_Records from a collection_:
▼

(** [commit_body_async]: [None] when the callback never comes, else whether
    the body is stored and, on failure, whether a retry can help. *)
Definition commit_body (env : SmtpEnv) (s : SmtpSession) : list SmtpAction * SmtpSession * option (option IoKind) :=
  match mail s with
  | None => ([], s, Some None)
  | Some _ =>
      match body_writer s with
      | None => let '(acts, s) := handle_write_failure s in (acts, s, Some (Some Permanent))
      | Some w =>
          if negb (commit_answers env) then ([], s, None) else
          match writer_commit w with
          | (None, w) => ([Committed (wr_stream w)], set_body (mail s) (Some w) (folder s) s, Some None)
          | (Some k, w) =>
              let '(acts, s) := handle_write_failure (set_body (mail s) (Some w) (folder s) s) in
              (acts, s, Some (Some k))
          end
      end
  end.

(** ** Parsing *)

(** A unit of input: a line, or in the DATA phase all that is there. *)
Definition extract_one_line (s : SmtpSession) : option (bytes * SmtpSession) :=
  match state s with
  | IN_MESSAGE => match command_read_buffer s with [] => None | b => Some (b, set_buffer [] s) end
  | _ => match find_char LF (command_read_buffer s) with
         | None => None
         | Some pos => Some (take (pos + 1) (command_read_buffer s),
                             set_buffer (drop (pos + 1) (command_read_buffer s)) s)
         end
  end.

Definition END_OF_DATA : bytes := CRLF ++ [46] ++ CRLF.

(** The DATA branch of [parse_smtp_command]: the event and the session. *)
Definition parse_data (d : bytes) (s : SmtpSession) : option (SmtpsEvent * list SmtpAction * SmtpSession) :=
  let trimmed := trim d in
  let found := find_sub END_OF_DATA d in
  let seen := bool_decide (trimmed = [46]) || match found with Some _ => true | None => false end in
  let '(chunk, s) :=
    match found with
    | Some pos => (take pos d, set_buffer (command_read_buffer s ++ drop (pos + 5) d) s)
    | None => (if bool_decide (trimmed = [46]) then [] else d, s)
    end in
  let s := upd_ctx (λ c, set_data (process_message_data chunk (data c)) c) s in
  '(acts, s) ← match chunk with
               | [] => Some ([], s)
               | _ => '(out, carry) ← feed fold_fuel (folder s) chunk;
                      Some (append_body_data out (set_body (mail s) (body_writer s) carry s))
               end;
  if seen then
    tail ← flush fold_fuel (folder s);
    let s := set_body (mail s) (body_writer s) [] s in
    let '(acts', s) := match tail with [] => ([], s) | _ => append_body_data tail s end in
    Some (DATA_END, acts ++ acts', upd_ctx (λ c, set_data (finalize_attachment (data c)) c) s)
  else Some (DATA, acts, s).

(** The command words. *)
Definition command_of (line : bytes) : SmtpsEvent * bytes :=
  let upper := toupper <$> line in
  let '(command, args) :=
    if starts_with (s! "MAIL FROM") upper then (s! "MAIL FROM", drop 4 line) else
    if starts_with (s! "RCPT TO") upper then (s! "RCPT TO", drop 4 line) else
    match find_char SP line with
    | Some sp => (toupper <$> take sp line, drop (sp + 1) line)
    | None => (upper, [])
    end in
  if bool_decide (command = s! "EHLO") || bool_decide (command = s! "HELO") then (EHLO, args) else
  if bool_decide (command = s! "AUTH") then (AUTH, args) else
  if bool_decide (command = s! "MAIL FROM") then (MAIL_FROM, args) else
  if bool_decide (command = s! "RCPT TO") then (RCPT_TO, args) else
  if bool_decide (command = s! "DATA") then (DATA, args) else
  if bool_decide (command = s! "QUIT") then (QUIT, args) else
  if bool_decide (command = s! "STARTTLS") then (STARTTLS, args) else
  (ERROR, s! "Unknown command: " ++ command).

(** The other branches of [parse_smtp_command]. *)
Definition parse_line (line : bytes) (s : SmtpSession) : SmtpsEvent * bytes :=
  match trim line with
  | [] => (EMPTY, [])
  | trimmed =>
      match state s with
      | WAIT_AUTH_USERNAME | WAIT_AUTH_PASSWORD => (AUTH, trimmed)
      | WAIT_AUTH => if plain_auth_expected (auth (ctx s)) then (AUTH, trimmed) else command_of trimmed
      | _ => command_of trimmed
      end
  end.

(** ** Handlers *)

Section Handlers.
Context (cfg : SmtpConfig) (env : SmtpEnv).

Definition set_ctx_auth (f : AuthCtx → AuthCtx) : SmtpSession → SmtpSession :=
  upd_ctx (λ c, set_auth (f (auth c)) c).

Definition authenticated (s : SmtpSession) : bool := is_authenticated (auth (ctx s)).

(** [ip_in_trusted_networks(get_client_ip(), trusted_relay_networks)] *)
Definition trusted : bool := ip_in_trusted_networks inet_pton (client_ip cfg) (trusted_relay_networks cfg).

Definition handle_init_connect (s : SmtpSession) : Outcome :=
  settle (s! "220 SMTPS Server") WAIT_EHLO (set_state GREETING s).

Definition handle_greeting_ehlo (args : bytes) (s : SmtpSession) : Outcome :=
  let helo := match helo_hostname cfg with [] => system_domain cfg | h => h end in
  let helo := match helo with [] => args | _ => helo end in
  settle (s! "250-" ++ helo ++ s! " Hello" ++ CRLF ++ s! "250-SIZE 10240000" ++ CRLF ++ s! "250-8BITMIME" ++ CRLF
          ++ (if negb (is_tls cfg) && advertise_starttls cfg then s! "250-STARTTLS" ++ CRLF else [])
          ++ (match auth_policy cfg with OFF => [] | _ => s! "250-AUTH LOGIN PLAIN" ++ CRLF end)
          ++ s! "250 SMTPUTF8" ++ CRLF)
    WAIT_AUTH (upd_ctx (set_ehlo args) s).

Definition handle_wait_auth_starttls (s : SmtpSession) : Outcome :=
  if negb (advertise_starttls cfg) then settle (s! "502 5.5.1 STARTTLS not supported") WAIT_AUTH s
  else ([Reply (s! "220 Ready to start TLS" ++ CRLF); Handoff], set_open false (set_state INIT s)).

(** *** Authentication *)

(** The SASL PLAIN message: user name and password. *)
Definition plain_credentials (decoded : bytes) : option (bytes * bytes) :=
  null1 ← find_char 0 decoded;
  let rest := drop (null1 + 1) decoded in
  Some (match find_char 0 rest with
        | Some n => (take n rest, drop (n + 1) rest)
        | None => (rest, [])
        end).

Definition qualified (user : bytes) : bytes :=
  match find_char AT user with Some _ => user | None => user ++ [AT] ++ system_domain cfg end.

(** The login and its outcome; [record_auth_failure_and_check] on failure. *)
Definition authenticate (user password : bytes) (s : SmtpSession) : Outcome :=
  let user := qualified user in
  let s := set_ctx_auth (set_username user) s in
  match login_async env user password with
  | None => stuck s
  | Some (true, shard) =>
      cons_actions [LoginResult user true]
        (settle (s! "235 Authentication successful") WAIT_MAIL_FROM (set_ctx_auth (set_logged_in shard) s))
  | Some (false, _) =>
      let s := set_counts (auth_attempts s + 1) (stay_times s) s in
      if max_auth_attempts cfg <=? auth_attempts s
      then ([LoginResult user false; CloseSession], set_open false s)
      else cons_actions [LoginResult user false] (settle (s! "535 Authentication failed") WAIT_AUTH s)
  end.

Definition handle_wait_auth_auth_login (s : SmtpSession) : Outcome :=
  settle (s! "334 VXNlcm5hbWU6") WAIT_AUTH_USERNAME s.

(** AUTH with the mechanism in the command. *)
Definition auth_command (args : bytes) (s : SmtpSession) : Outcome :=
  if starts_with (s! "PLAIN") (toupper <$> args) then
    match drop 6 args with
    | [] => settle (s! "334 ") WAIT_AUTH (set_ctx_auth (set_plain true) s)
    | token => match plain_credentials (base64_decode EVP_DecodeBlock token) with
               | Some (user, password) => authenticate user password s
               | None => handle_wait_auth_auth_login s
               end
    end
  else handle_wait_auth_auth_login s.

Definition handle_wait_auth_auth (args : bytes) (s : SmtpSession) : Outcome :=
  if plain_auth_expected (auth (ctx s)) then
    let s := set_ctx_auth (set_plain false) s in
    match plain_credentials (base64_decode EVP_DecodeBlock args) with
    | Some (user, password) => authenticate user password s
    | None => auth_command args s
    end
  else auth_command args s.

Definition handle_wait_auth_username (args : bytes) (s : SmtpSession) : Outcome :=
  settle (s! "334 UGFzc3dvcmQ6") WAIT_AUTH_PASSWORD (set_ctx_auth (set_username (base64_decode EVP_DecodeBlock args)) s).

Definition handle_wait_auth_password (args : bytes) (s : SmtpSession) : Outcome :=
  authenticate (client_username (auth (ctx s))) (base64_decode EVP_DecodeBlock args) s.

(** *** The envelope *)

Definition require_auth (s : SmtpSession) : bool :=
  match auth_policy cfg with
  | ON => true
  | AUTO => match inbound_auth_policy cfg with
            | ON => true
            | AUTO => negb (is_trusted_server (ctx s))
            | OFF => false
            end
  | OFF => false
  end.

▲

_Work request_: Go through the data and gather every line that holds "chunk".

_Response_:
  let '(chunk, s) :=
  let s := upd_ctx (λ c, set_data (process_message_data chunk (data c)) c) s in
  '(acts, s) ← match chunk with
               | _ => '(out, carry) ← feed fold_fuel (folder s) chunk;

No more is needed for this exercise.